Government borrowed vast sums during pandemic, DMO successfully met significantly increased remit.

Conclusion
Government borrowed vast amounts during both the financial crisis and the COVID-19 pandemic. The Treasury, on behalf of government, required the DMO to raise £486 billion during the pandemic, triple the original remit for 2020–21, while NS&I had a record target of £35 billion, revised upwards from £6 billion. The DMO met its remit, raising £486 billion from gilt sales while NS&I raised £23.8 billion which was below its remit target but higher than its previous peak of £18.2 billion in 2014–15. The DMO successfully raised the amount requested by government at a time when the Bank of England was operating its quantitative easing (QE) programme. The Bank of England initiated the QE programme in 2009 with the aim of lowering interest rates, encouraging spending in the economy and meeting the Monetary Policy Committee’s (MPC’s) inflation target. To do this, the Bank of England, through a specially created subsidiary called the Asset Purchase Facility (APF), bought large volumes of government gilts, not directly from the DMO but rather from investors in the secondary market.
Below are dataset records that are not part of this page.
Lemma copied_batch i id nm l :
  moved (zlen ids) ids i id -> nm = 1 + Z.of_nat (run_length (id + 1) (drop (Z.to_nat (i + 1)) ids)) ->
  copied i l -> i + nm <= zlen ids /\ copied (i + nm) (copy_rows l (i, id, nm)).
Proof using Hmoved Hinj Hrows Hused.
  intros Hm Hnm [Hl Hc].
  assert (Hrun : forall k, 0 <= k < nm -> moved (zlen ids) ids (i + k) (id + k)).
  { intros k Hk. replace k with (Z.of_nat (Z.to_nat k)) by lia. apply run_moved; [done|lia]. }
  pose proof (Hmoved _ _ Hm) as [M1 M2].
  pose proof (Hmoved _ _ (Hrun (nm - 1) ltac:(lia))) as [M3 M4].
  split; [lia|]. split; [by rewrite copy_rows_len by lia|].
  intros x Hx. rewrite copy_rows_lookup by lia. destruct (Hc x Hx) as [H1 H2]. case_decide as E.
  - pose proof (Hrun (x - id) ltac:(lia)) as Hmx. replace (id + (x - id)) with x in Hmx by lia.
    pose proof (Hmoved _ _ Hmx) as [M5 M6].
    assert (Hsrc : zlookup l (i + (x - id)) = zlookup rows (i + (x - id))).
    { apply (Hc (i + (x - id)) ltac:(lia)). intros j Hj Hm'. apply Hmoved in Hm'. lia. }
    split.
    + intros j Hj Hm'. by rewrite (Hinj _ _ _ Hm' Hmx).
    + intros Hn. exfalso. apply (Hn (i + (x - id))); [lia|done].
  - assert (Hno : forall j, i <= j < i + nm -> ~ moved (zlen ids) ids j x).
    { intros j Hj Hm'. pose proof (Hrun (j - i) ltac:(lia)) as Hm2. replace (i + (j - i)) with j in Hm2 by lia.
      destruct Hm' as [G1 _], Hm2 as [G2 _]. rewrite G1 in G2. injection G2 as ->. lia. }
    split.
    + intros j Hj Hm'. apply H1; [|done]. destruct (Z.lt_ge_cases j i); [done|]. exfalso. by apply (Hno j); [lia|].
    + intros Hn. apply H2. intros j Hj. apply Hn. lia.
Qed.

Lemma copies_spec fuel : forall i l,
  0 <= i <= zlen ids -> (Z.to_nat (zlen ids - i) <= fuel)%nat -> copied i l ->
  copied (zlen ids) (foldl copy_rows l (copies_from ids i fuel)).
Proof using Hmoved Hinj Hrows Hused.
  induction fuel as [|fuel IH]; intros i l Hi Hf Hc; cbn [copies_from].
  - assert (i = zlen ids) as -> by lia. done.
  - destruct (decide (i = zlen ids)) as [->|Hne].
    { destruct (zlookup ids (zlen ids)) as [t|] eqn:E; [apply zlookup_Some_lt in E; lia|done]. }
    destruct (zlookup_lt ids i) as [id Hid]; [lia|]. rewrite Hid.
    destruct ((i =? id) || (id =? zlen ids)) eqn:Eb.
    + apply IH; [lia|lia|]. apply copied_skip; [|done]. intros t (H & H1 & H2). rewrite Hid in H. injection H as <-. lia.
    + assert (Hm : moved (zlen ids) ids i id) by (split; [done|lia]).
      destruct (copied_batch i id _ l Hm eq_refl Hc) as [Hle Hc']. cbn [foldl]. apply IH; [lia|lia|done].
Qed.

Lemma run_defrag_spec : copied (zlen ids) (run_defrag ids rows).
Proof using Hmoved Hinj Hrows Hused.
  unfold run_defrag, build_defrag. apply copies_spec; [pose proof (zlen_nonneg ids); lia|unfold zlen; lia|].
  split; [done|]. intros x Hx. split; [|done]. intros j Hj Hm. apply Hmoved in Hm. lia.
Qed.
End copies.

(** * The data follows the cells *)

(** Lists in which an injection relates the elements that satisfy [P]. *)
Section filter_index.
Context {X : Type} (P : X -> Prop) {dec_P : forall x, Decision (P x)}.

Definition indices (l : list X) : list nat :=
  filter (fun i => from_option (fun x => bool_decide (P x)) false (l !! i) = true) (seq 0 (length l)).

Lemma filter_indices l : filter P l = omap (l !!.) (indices l).
Proof.
  unfold indices. induction l as [|x l IH] using rev_ind; [done|].
  rewrite filter_app, length_app, Nat.add_1_r, seq_S, Nat.add_0_l, filter_app, omap_app, IH. f_equal.
  - assert (Hlt : forall ks, Forall (fun i => (i < length l)%nat) ks ->
      omap (l !!.) (filter (fun i => from_option (fun x => bool_decide (P x)) false (l !! i) = true) ks) =
      omap ((l ++ [x]) !!.) (filter (fun i => from_option (fun x => bool_decide (P x)) false ((l ++ [x]) !! i) = true) ks)).
    { induction 1 as [|k ks Hk Hks IHk]; [done|]. rewrite !filter_cons, (lookup_app_l l [x] k) by done.
      case_decide; [|done]. cbn. rewrite (lookup_app_l l [x] k) by done. by rewrite IHk. }
    apply Hlt. apply Forall_forall. intros k Hk. apply elem_of_seq in Hk. lia.
  - assert (Hx : (l ++ [x]) !! length l = Some x) by by rewrite lookup_app_r, Nat.sub_diag.
    rewrite !filter_cons, !filter_nil. rewrite Hx. cbn. destruct (decide (P x)) as [Hp|Hp].
    + rewrite decide_True by by rewrite bool_decide_eq_true. cbn. by rewrite Hx.
    + rewrite decide_False by by rewrite bool_decide_eq_true. done.
Qed.

Lemma elem_of_indices l i : i ∈ indices l <-> exists x, l !! i = Some x /\ P x.
Proof.
  unfold indices. rewrite list_elem_of_filter, elem_of_seq. split.
  - intros [Hb _]. destruct (l !! i) as [x|]; [|done]. cbn in Hb. exists x. split; [done|]. by apply bool_decide_eq_true in Hb.
  - intros (x & Hx & Hp). split; [rewrite Hx; by apply bool_decide_eq_true|]. apply lookup_lt_Some in Hx. lia.
Qed.

Lemma filter_perm (l k : list X) (d : nat -> nat) :
  (forall i x, l !! i = Some x -> P x -> k !! d i = Some x) ->
  (forall i j x y, l !! i = Some x -> P x -> l !! j = Some y -> P y -> d i = d j -> i = j) ->
  (forall i x, k !! i = Some x -> P x -> exists j y, d j = i /\ l !! j = Some y /\ P y) ->
  filter P k ≡ₚ filter P l.
Proof.
  intros Hd Hinj Hsurj. rewrite !filter_indices.
  assert (Hperm : indices k ≡ₚ d <$> indices l).
  { apply NoDup_Permutation.
    - apply NoDup_filter, NoDup_seq.
    - apply NoDup_fmap_2_strong; [|apply NoDup_filter, NoDup_seq]. intros i j Hi Hj.
      apply elem_of_indices in Hi as (x & Hx & Px), Hj as (y & Hy & Py). by apply (Hinj i j x y).
    - intros i. rewrite elem_of_indices, list_elem_of_fmap. split.
      + intros (x & Hx & Px). destruct (Hsurj i x Hx Px) as (j & y & <- & Hy & Py). exists j. split; [done|].
        apply elem_of_indices. eauto.
      + intros (j & -> & Hj). apply elem_of_indices in Hj as (y & Hy & Py). exists y. split; [by apply Hd|done]. }
  rewrite Hperm. assert (Hks : forall ks : list nat, (forall i, i ∈ ks -> i ∈ indices l) -> omap (k !!.) (d <$> ks) = omap (l !!.) ks).
  { induction ks as [|i ks IH]; intros Hin; [done|]. cbn.
    destruct (proj1 (elem_of_indices l i) (Hin i ltac:(left))) as (x & Hx & Px).
    rewrite (Hd i x Hx Px), Hx. f_equal. apply IH. intros j Hj. apply Hin. by right. }
  by rewrite Hks.
Qed.
End filter_index.

(** The cells in use with their rows. *)
Definition occupied {A} (cells : list kv_cell) (rows : list A) : list (kv_cell * A) :=
  filter (fun p => is_empty p.1 = false) (zip cells rows).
The DMO sells gilts directly to its primary dealers, known as Gilt-Edged Market Makers (GEMMs), who hold these gilts before selling them in the secondary market. At its peak, at the end of December 2021, the Bank of England held £894 billion in government gilts.19
Government Response Summary
The government states the recommendation is implemented, detailing how it has captured lessons learned from previous crises, established a Professionalising Crisis Management project, and committed to learning from the pandemic response. It also notes NS&I's transformation programme will improve systems scalability.
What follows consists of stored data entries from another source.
(* ===== verification/KvShift.v ===== *)
(** Shifting positions: [seq_add] and [seq_div] change the positions of cells
    whose keys have been computed for the old ones; the difference is kept in the
    cells until [llama_kv_cache_update_impl] of [src/llama.cpp] rotates the keys.
    The keys and the rotation are parameters: the key of a token at a position,
    and the function that moves a key by a distance. *)
From S2P Require Import Prelude Batch KvCache KvSpec KvUpdate.

Section update.
Context {A : Type}.
(** The rotation of a row by a distance, which [build_k_shift] applies to every
    cell with the distances that [llama_set_k_shift] copies from [delta]. *)
Context (shift_row : Z -> A -> A).

Definition llama_set_k_shift (cache : kv_cache) : list Z := c_delta <$> kv_cells cache.

Definition k_shift (cache : kv_cache) (rows : list A) : list A :=
  zip_with shift_row (llama_set_k_shift cache) rows.

(** [llama_kv_cache_update_impl] up to the reservation of the worst-case graph;
    the flag says whether one is reserved. [rope] is false for the models
    without rotary embedding ([LLAMA_ROPE_TYPE_NONE]). *)
Definition llama_kv_cache_update_impl (rope : bool) (max_moves : Z) (cache : kv_cache) (rows : list A)
    : res (kv_cache * list A * bool) :=
  r ← (if kv_has_shift cache then
         _ ← (if llama_kv_cache_can_shift cache then Ok tt else Err Abort);
         Ok (with_shift (with_cells cache (kv_head cache) (kv_used cache) (set_delta 0 <$> kv_cells cache)) false,
             if rope then k_shift cache rows else rows, rope)
       else Ok (cache, rows, false));
  let '(cache, rows, need_reserve) := r : kv_cache * list A * bool in
  if kv_do_defrag cache then
    r ← llama_kv_cache_defrag_impl max_moves cache;
    Ok (with_defrag r.1 false, moved_rows r.2 rows, true)
  else Ok (cache, rows, need_reserve).
End update.

(** * The positions of the keys *)

(** The position that the key of a cell has been computed for. *)
Definition key_pos (c : kv_cell) : Z := c_pos c - c_delta c.

(** A difference is pending only while [has_shift] is set. *)
Definition shifts_known (cache : kv_cache) : Prop :=
  kv_has_shift cache = false -> Forall (fun c => c_delta c = 0) (kv_cells cache).

Section keys.
Context {A K : Type} (shift_row : Z -> A -> A) (row_at : Z -> K -> A).

(** The row of every cell in use is its key at [key_pos]. *)
Record aligned (cache : kv_cache) (rows : list A) (keys : list K) : Prop := {
  al_rows  : zlen rows = kv_size cache;
  al_keys  : zlen keys = kv_size cache;
  al_shift : shifts_known cache;
  al_cells : forall c a k, (c, (a, k)) ∈ occupied (kv_cells cache) (zip rows keys) -> a = row_at (key_pos c) k
}.

End keys.

(** What an operation does to a cell: the key of a cell that stays in use
    remains at its position, and a difference is recorded with the flag. *)
Definition cell_follows (shift : bool) (c c' : kv_cell) : Prop :=
  (is_empty c' = false -> is_empty c = false /\ key_pos c' = key_pos c) /\
  (c_delta c' = c_delta c \/ shift = true).

Definition cells_follow (cache cache' : kv_cache) : Prop :=
  (kv_has_shift cache = true -> kv_has_shift cache' = true) /\
  Forall2 (cell_follows (kv_has_shift cache')) (kv_cells cache) (kv_cells cache').

Lemma cell_follows_refl b c : cell_follows b c c.
Proof. split; [done|by left]. Qed.

Lemma cell_follows_free b c c' : is_empty c' = true -> c_delta c' = c_delta c -> cell_follows b c c'.
Proof. intros He Hd. split; [by rewrite He|by left]. Qed.

Lemma cells_follow_refl b l : Forall2 (cell_follows b) l l.
Proof. induction l; constructor; [apply cell_follows_refl|done]. Qed.

(** A loop over the cells whose state tells the flag. *)
Lemma each_cell_follow {B} (f : Z -> kv_cell -> B -> res (kv_cell * B)) (flag : B -> bool) cells a E :
  (forall i c b, c ∈ cells -> post (f i c b) (fun r =>
     (flag b = true -> flag r.2 = true) /\ cell_follows (flag r.2) c r.1) E) ->
  post (each_cell f 0 cells a) (fun r =>
    (flag a = true -> flag r.2 = true) /\ Forall2 (cell_follows (flag r.2)) cells r.1) E.
Proof.
  intros Hf. apply (each_cell_post f cells a (fun old new b =>
    (flag a = true -> flag b = true) /\ Forall2 (cell_follows (flag b)) old new)); [by split|].
  intros old c rest new b Hc [H1 H2].
  eapply post_mono; [apply (Hf (zlen old) c b); rewrite Hc; set_solver| |done].
  intros [c' b'] [H3 H4]. cbn [fst snd] in *. split; [by auto|]. apply Forall2_app; [|by constructor].
  eapply Forall2_impl; [exact H2|]. intros x y [Hx [Hy|Hy]]; (split; [done|]); [by left|right; auto].
Qed.

Lemma seq_rm_follows cache s p0 p1 :
  kv_wf cache -> safe (llama_kv_cache_seq_rm cache s p0 p1) (fun r => cells_follow cache r.2).
Proof.
  intros Hwf. unfold llama_kv_cache_seq_rm. rewrite (kw_attention _ Hwf). cbn [mbind res_bind].
  eapply post_bind; [apply (each_cell_follow _ (fun _ => kv_has_shift cache))|].
  - intros i c [used nh] _. unfold seq_rm_cell. destruct (in_pos_range _ _ _); [|cbn; split; [done|apply cell_follows_refl]].
    destruct (_ && _); [cbn; split; [done|apply cell_follows_refl]|]. cbv zeta.
    match goal with |- context [is_empty ?x] => destruct (is_empty x) eqn:E end; cbn [post fst snd]; (split; [done|]).
    + apply cell_follows_free; [by destruct (s <? 0)|by destruct (s <? 0)].
    + destruct (s <? 0); [by apply is_empty_false in E|]. apply is_empty_false in E. cbn in E.
      split; [|by left]. intros _. split; [|done]. apply is_empty_false. set_solver.
  - intros [cells [used nh]] [_ H]. cbn in *. by split.
Qed.

Lemma seq_keep_follows cache s :
  kv_wf cache -> safe (llama_kv_cache_seq_keep cache s) (cells_follow cache).
Proof.
  intros Hwf. unfold llama_kv_cache_seq_keep. rewrite (kw_attention _ Hwf).
  eapply post_bind; [apply (each_cell_follow _ (fun _ => kv_has_shift cache))|].
  - intros i c [used nh] _. unfold seq_keep_cell. cbn [andb]. cbv zeta. unfold has_seq_id.
    case_bool_decide as Hs; cbn [post fst snd]; (split; [done|]).
    + split; [|by left]. intros _. split; [|done]. apply is_empty_false. set_solver.
    + by apply cell_follows_free.
  - intros [cells [used nh]] [_ H]. cbn in *. by split.
Qed.

Lemma seq_cp_follows cache s d p0 p1 :
  kv_wf cache -> safe (llama_kv_cache_seq_cp cache s d p0 p1) (cells_follow cache).
Proof.
  intros Hwf. unfold llama_kv_cache_seq_cp. rewrite (kw_attention _ Hwf). cbn [post]. split; [done|].
  cbn [kv_cells with_cells kv_has_shift]. apply Forall2_fmap_r, Forall_Forall2_diag, Forall_forall. intros c Hc. unfold has_seq_id, compose.
  case_bool_decide as Hs; cbn [andb]; [|apply cell_follows_refl].
  destruct (in_pos_range _ _ _); [|apply cell_follows_refl].
  split; [|by left]. intros _. split; [|done]. apply is_empty_false. set_solver.
Qed.

Lemma seq_add_follows cache s p0 p1 delta :
  kv_wf cache -> post (llama_kv_cache_seq_add cache s p0 p1 delta) (cells_follow cache) (eq UB).
Proof.
  intros Hwf. unfold llama_kv_cache_seq_add. rewrite (kw_attention _ Hwf).
  destruct (range_lo p0 =? range_hi p1); [split; [done|apply cells_follow_refl]|].
  eapply post_bind; [apply (each_cell_follow _ (fun a => a.1.1))|].
  - intros i c [[hs used] nh] _. unfold seq_add_cell.
    destruct (has_seq_id c s && _) eqn:E; [|cbn; split; [done|apply cell_follows_refl]].
    eapply post_bind; [apply s32_range|]. intros p [-> _].
    eapply post_bind; [apply s32_range|]. intros dl [-> _]. cbv zeta. cbn [set_delta set_pos c_pos].
    destruct (_ <? 0); cbn [post fst snd]; (split; [done|]); (split; [|by right]).
    + done.
    + intros He. split; [done|]. unfold key_pos. cbn. lia.
  - intros [cells [[hs used] nh]] H. exact H.
Qed.

Lemma seq_div_follows cache s p0 p1 d :
  kv_wf cache -> 0 < d -> post (llama_kv_cache_seq_div cache s p0 p1 d) (cells_follow cache) (eq UB).
Proof.
  intros Hwf Hd. unfold llama_kv_cache_seq_div. rewrite (kw_attention _ Hwf).
  destruct (range_lo p0 =? range_hi p1); [split; [done|apply cells_follow_refl]|].
  eapply post_bind; [apply (each_cell_follow _ id)|].
  - intros i c hs _. unfold seq_div_cell.
    destruct (has_seq_id c s && _) eqn:E; [|cbn; split; [done|apply cell_follows_refl]].
    unfold int_div. destruct (Z.eqb_spec d 0); [lia|].
    eapply post_bind; [apply s32_range|]. intros p [-> _].
    eapply post_bind; [apply s32_range|]. intros dl [-> _]. cbn. split; [done|]. split; [|by right].
    intros He. split; [done|]. unfold key_pos. cbn. lia.
  - intros [cells hs] H. exact H.
Qed.

(** The operations but for storing a ubatch. *)
Definition stores (op : kv_op) : bool := match op with op_find_slot _ => true | _ => false end.

Lemma op_follows op cache :
  kv_wf cache -> op_valid op -> stores op = false ->
  post (kv_exec op cache) (fun r => cells_follow cache r.2) (fun e => e = UB /\ op_shifts op).
Proof.
  intros Hwf Hop Hst. destruct op; cbn [kv_exec op_valid stores op_shifts] in *; try done.
  - cbn. split; [done|]. apply Forall2_fmap_r, Forall_Forall2_diag, Forall_forall. intros c _. by apply cell_follows_free.
  - eapply post_mono; [by apply seq_rm_follows|done|done].
  - eapply post_bind; [eapply post_mono; [by apply seq_cp_follows|intros ? H; exact H|done]|done].
  - eapply post_bind; [eapply post_mono; [by apply seq_keep_follows|intros ? H; exact H|done]|done].
  - eapply post_bind; [eapply post_mono; [by apply seq_add_follows|intros ? H; exact H|by intros ? <-]|done].
  - eapply post_bind; [eapply post_mono; [by apply seq_div_follows|intros ? H; exact H|by intros ? <-]|done].
  - unfold llama_kv_cache_defrag. case_match; cbn; split; try done; apply cells_follow_refl.
  - unfold rewind_head. case_match; cbn; split; try done; apply cells_follow_refl.
  - cbn. split; [done|]. apply cells_follow_refl.
Qed.

(** * The rows stay aligned *)

Lemma elem_of_occupied {A} cells (rows : list A) c a :
  (c, a) ∈ occupied cells rows <->
  is_empty c = false /\ exists i, cells !! i = Some c /\ rows !! i = Some a.
Proof.
  unfold occupied. rewrite list_elem_of_filter, list_elem_of_lookup. cbn. split.
  - intros [He (i & Hi)]. split; [done|]. exists i. rewrite lookup_zip_with in Hi.
    destruct (cells !! i); [|done]. cbn in Hi. destruct (rows !! i); [|done]. cbn in Hi. by injection Hi as -> ->.
  - intros [He (i & Hc & Ha)]. split; [done|]. exists i. by rewrite lookup_zip_with, Hc, Ha.
Qed.

Lemma elem_of_occupied_zip {A K} cells (rows : list A) (keys : list K) c a k :
  (c, (a, k)) ∈ occupied cells (zip rows keys) <->
  is_empty c = false /\ exists i, cells !! i = Some c /\ rows !! i = Some a /\ keys !! i = Some k.
Proof.
  rewrite elem_of_occupied. split; intros [He (i & Hc & H)]; (split; [done|]); exists i; (split; [done|]).
  - rewrite lookup_zip_with in H. destruct (rows !! i); [|done]. cbn in H. destruct (keys !! i); [|done].
    cbn in H. by injection H as -> ->.
  - destruct H as [H1 H2]. by rewrite lookup_zip_with, H1, H2.
Qed.

Lemma occupied_set_delta {X} cells (l : list X) :
  occupied (set_delta 0 <$> cells) l = (fun p => (set_delta 0 p.1, p.2)) <$> occupied cells l.
Proof.
  unfold occupied. revert l. induction cells as [|c cells IH]; intros [|x l]; try done.
  cbn [zip_with fmap list_fmap]. rewrite !filter_cons. cbn [fst].
  change (is_empty (set_delta 0 c)) with (is_empty c).
  destruct (decide (is_empty c = false)); [cbn [fmap list_fmap]; f_equal|]; apply IH.
Qed.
Government Response Accepted
HM Government Accepted
5.1 The government agrees with the Committee’s recommendation. Recommendation implemented 5.2 Previous crisis episodes placed extraordinary demands on the government and capturing lessons learned have helped to improve its preparedness. 5.3 Following the Review of HM Treasury's management response to the financial crisis, the Professionalising Crisis Management project was established to ensure the department is ready to effectively respond to future financial stability events. It has expanded considerably since, and the department has developed a suite of manuals and resources to support the deployment of tools in crises. 5.4 More recently, the COVID-19 pandemic posed an unprecedented challenge that required the government to revise its financing requirement outside of the normal cycle. As discussed in the government's response to recommendation 4b of the Committee's Ninth Report of Session 2023-24, HMT remains committed to learning and sharing lessons from the response to the pandemic. In respect to borrowing, HMT has since agreed with the Office for Budget Responsibility (OBR) that it will consult the OBR on any future out-of-cycle internal fiscal projections (that, for example, might be used to inform a DMO financing update). In light of market challenges at the time, there was also an increase in the planned DMO end-financial year net cash position, to provide additional day-to-day liquidity. 5.5 Generally, setting the DMO’s remit each year involves taking into account the market’s feedback to design a programme that best meets the debt management objective. This serves as an annual lessons learned process, which remained robust during the pandemic. 5.6 NS&I’s funding target was also increased materially at the time. NS&I met this by maintaining high rates on easy access variable products, which led to very high demand for their products and services. When these rates fell, customers moved quickly to withdraw funds creating further operational pressures, which, regrettably, negatively impacted customers experiences and public trust in NS&I. 5.7 The operational pressures from both high inflows and subsequent outflows were exacerbated by NS&I’s older systems. NS&I’s transformation programme will deliver the systems scalability needed to meet sudden spikes in demand and the robustness customer ‘journeys’ that enable customers to complete these online without further support.